L’Antieroe è un tipo dai marcati tratti oscuri: spesso ombroso, distaccato dalla società in cui vive, è molte volte un reietto o un rinnegato, percepito negativamente da chi gli sta vicino per via di una generale incomprensione figlia del pregiudizio oppure di un effettivo sbaglio (più o meno grave) commesso in passato, ma che non lo rende moralmente negativo.
Il carattere dell’Antieroe è ruvido, cinico; il suo modo di agire è spesso pragmatico, brusco e anticonvenzionale; non disdegna di infrangere le norme sociali e le leggi della società in cui vive, né di compiere il male se necessario. Ha spesso un passato travagliato che lo ha reso ciò che è e che lo assilla con i suoi fantasmi.
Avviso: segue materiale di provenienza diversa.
(** Sample rows. *)
Definition appearance_row (source home away season player shirt : string)
    : gmap string string :=
  list_to_map
    [("season", season); ("date", EmptyString); ("home_team", home);
     ("away_team", away); ("team", home); ("player_name", player);
     ("shirt_number", shirt); ("position", EmptyString); ("is_starter", "True");
     ("sub_minute_off", EmptyString); ("sub_minute_on", "0");
     ("minutes_played", "80"); ("source", source)].

Definition espn_warburton : gmap string string :=
  appearance_row "espn" "England" "Wales" "2019-20" "Sam Warburton" "7".

Definition espn_warburton_again : gmap string string :=
  appearance_row "espn" "England" "Wales" "2019-20" "sam warburton" "20".

Definition untagged_warburton : gmap string string :=
  appearance_row "sky_sports" "England" "Wales" "2019-20" "Sam Warburton" "7".

Definition sky_warburton : gmap string string :=
  appearance_row "sky_sports" " england" "Wales " "2019-20" "Sam Warburton " "7".

Definition sky_biggar : gmap string string :=
  appearance_row "sky_sports" "England" "Wales" "2019-20" "Dan Biggar" "10".



(** * Properties *)

Example strip_ex : PyStr.strip "  New Zealand " = "New Zealand".
Proof. reflexivity. Qed.
Example lower_ex : PyStr.lower "New Zealand" = "new zealand".
Proof. reflexivity. Qed.
Example int_ex1 : PyStr.int "63" = Some 63.
Proof. reflexivity. Qed.
Example int_ex2 : PyStr.int "40+2" = None.
Proof. reflexivity. Qed.
Example int_ex3 : PyStr.int EmptyString = None.
Proof. reflexivity. Qed.
Example int_ex4 : PyStr.int " -5 " = Some (-5).
Proof. reflexivity. Qed.
Example contains_ex : PyStr.contains "sub on" "tactical sub on" = true.
Proof. reflexivity. Qed.
Example replace_ex : PyStr.replace "ab" "x" "cababa" = "cxxa".
Proof. reflexivity. Qed.
Example take_ex : PyStr.take 10 "2022-08-06T07:05Z" = "2022-08-06".
Proof. reflexivity. Qed.
Definition date_patterns : list regex :=
  [ (* (\d{1,2})[.\-_/](\d{1,2})[.\-_/](\d{4}) *)
    seq [Group 1 (times d 1 2); Atom dsep; Group 2 (times d 1 2); Atom dsep;
         Group 3 (times d 4 4)];
    (* (\d{1,2})[.\-_/](\d{1,2})[.\-_/](\d{2}) *)
    seq [Group 1 (times d 1 2); Atom dsep; Group 2 (times d 1 2); Atom dsep;
         Group 3 (times d 2 2)];
    (* (\d{4})[.\-_/](\d{1,2})[.\-_/](\d{1,2}) *)
    seq [Group 1 (times d 4 4); Atom dsep; Group 2 (times d 1 2); Atom dsep;
         Group 3 (times d 1 2)];
    (* \s+(\d{1,2})[.\-_/]\s*(\d{1,2})[.\-_/]\s*(\d{4}) *)
    seq [plus ws; Group 1 (times d 1 2); Atom dsep; star ws;
         Group 2 (times d 1 2); Atom dsep; star ws; Group 3 (times d 4 4)];
    (* \s+(\d{1,2})[.\-_/]\s*(\d{1,2})[.\-_/]\s*(\d{2}) *)
    seq [plus ws; Group 1 (times d 1 2); Atom dsep; star ws;
         Group 2 (times d 1 2); Atom dsep; star ws; Group 3 (times d 2 2)];
    (* (\d{1,2})\s*[.\-_/]\s*(\d{1,2})\s*[.\-_/]\s*(\d{4}) *)
    seq [Group 1 (times d 1 2); star ws; Atom dsep; star ws;
         Group 2 (times d 1 2); star ws; Atom dsep; star ws;
         Group 3 (times d 4 4)];
    (* (\d{1,2})\s*[.\-_/]\s*(\d{1,2})\s*[.\-_/]\s*(\d{2}) *)
    seq [Group 1 (times d 1 2); star ws; Atom dsep; star ws;
         Group 2 (times d 1 2); star ws; Atom dsep; star ws;
         Group 3 (times d 2 2)];
    (* (\d{2})(\d{2})(\d{4}) *)
    seq [Group 1 (times d 2 2); Group 2 (times d 2 2); Group 3 (times d 4 4)];
    (* (\d{1})(\d{2})(\d{4}) *)
    seq [Group 1 (times d 1 1); Group 2 (times d 2 2); Group 3 (times d 4 4)];
    (* (\d{2})(\d{1})(\d{4}) *)
    seq [Group 1 (times d 2 2); Group 2 (times d 1 1); Group 3 (times d 4 4)];
    (* (\d{1})(\d{1})(\d{4}) *)
    seq [Group 1 (times d 1 1); Group 2 (times d 1 1); Group 3 (times d 4 4)];
    (* (\d{2})(\d{2})(\d{2}) *)
    seq [Group 1 (times d 2 2); Group 2 (times d 2 2); Group 3 (times d 2 2)];
    (* [a-zA-Z\s]+(\d{1,2})[.\-_/](\d{1,2})[.\-_/](\d{2,4})[a-zA-Z\s]* *)
    seq [plus alpha_ws; Group 1 (times d 1 2); Atom dsep;
         Group 2 (times d 1 2); Atom dsep; Group 3 (times d 2 4);
         star alpha_ws] ].

(** [match.groups()]: each date pattern has three groups, and all three
    take part in every match. *)
Definition groups_of (m : found) : string * string * string :=
  (default "" (group 1 (m_caps m)),
   default "" (group 2 (m_caps m)),
   default "" (group 3 (m_caps m))).
Lemma strip_idempotent (s : string) : PyStr.strip (PyStr.strip s) = PyStr.strip s.
Proof.
  unfold PyStr.strip. now rewrite lstrip_rstrip_lstrip, rstrip_idempotent.
Qed.

Lemma normalized_fixed (model : string) :
  PyStr.lower (PyStr.strip (PyStr.lower (PyStr.strip model))) =
  PyStr.lower (PyStr.strip model).
Proof. now rewrite strip_lower, lower_idempotent, strip_idempotent. Qed.

Lemma normalize_of_normalized (model : string) :
  normalize_model_key (PyStr.lower (PyStr.strip model)) = normalize_model_key model.
Proof.
  destruct (string_dec model EmptyString) as [-> | Hne]; [reflexivity |].
  destruct (string_dec (PyStr.lower (PyStr.strip model)) EmptyString) as [He | Hn].
  - rewrite He, (normalize_unfold model Hne), He. vm_compute. reflexivity.
  - rewrite (normalize_unfold _ Hn), (normalize_unfold model Hne), normalized_fixed.
    reflexivity.
Qed.

(** X14.  The key a model name resolves to, and with it the cost, depends
    on the name only through its stripped, lower-cased form. *)
Theorem normalize_model_key_canonical (model : string) :
  normalize_model_key (PyStr.lower (PyStr.strip model)) = normalize_model_key model /\
  normalize_model_key (PyStr.strip model) = normalize_model_key model /\
  normalize_model_key (PyStr.lower model) = normalize_model_key model /\
  forall avg_input_tokens avg_output_tokens,
    compute_cost_usd (PyStr.lower (PyStr.strip model)) avg_input_tokens avg_output_tokens =
    compute_cost_usd model avg_input_tokens avg_output_tokens.
Proof.
  assert (Hs : normalize_model_key (PyStr.strip model) = normalize_model_key model).
  { rewrite <- (normalize_of_normalized (PyStr.strip model)), strip_idempotent.
    apply normalize_of_normalized. }
  assert (Hl : normalize_model_key (PyStr.lower model) = normalize_model_key model).
  { rewrite <- (normalize_of_normalized (PyStr.lower model)), strip_lower, lower_idempotent.
    apply normalize_of_normalized. }
  repeat split; auto using normalize_of_normalized.
  intros a b. unfold compute_cost_usd. now rewrite normalize_of_normalized.
Qed.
L’Antieroe è affine all’Eroe tragico: sebbene non votato a una sconfitta totale, la partita contro i suoi demoni interiori gli risulta sempre difficile e anche quando riesce a conquistare l’oggetto esterno del suo desiderio, spesso soccombe all’oscurità che si porta dentro.
L’Eroe comunitario
Frequenti nella letteratura fantastica, gli Eroi comunitari sanno di non poter fare tutto da soli e per questo, grazie anche al loro innato carisma, si circondando di compagni dalle qualità più diverse che li aiuteranno a portare a termine il loro arco narrativo.
L’Eroe solitario
Al contrario dell’Eroe comunitario, il solitario si muove al di fuori della società. Non è per forza un reietto o un antieroe, ma è indipendente dalla maggior parte delle persone sia a livello affettivo/sentimentale, sia a livello morale. Alla fine del suo arco narrativo, spesso per lui si prospetta la scelta tra il tornare allo stato di cose originario o rimanere nel mondo straordinario.
L’Eroe catalizzatore
Diversamente dagli altri tipi di Eroe che Vogler analizza, il catalizzatore ha la caratteristica di cambiare poco o non cambiare affatto nel corso del racconto. Se il vettore principale di una storia si muove da una situazione statica, a una di cambiamento e disordine per approdare infine a un nuovo ordine, ecco che l’Eroe catalizzatore attraversa questa parabola senza esserne influenzato più di tanto; in altre parole il suo arco di trasformazione sarà molto modesto se non del tutto piatto.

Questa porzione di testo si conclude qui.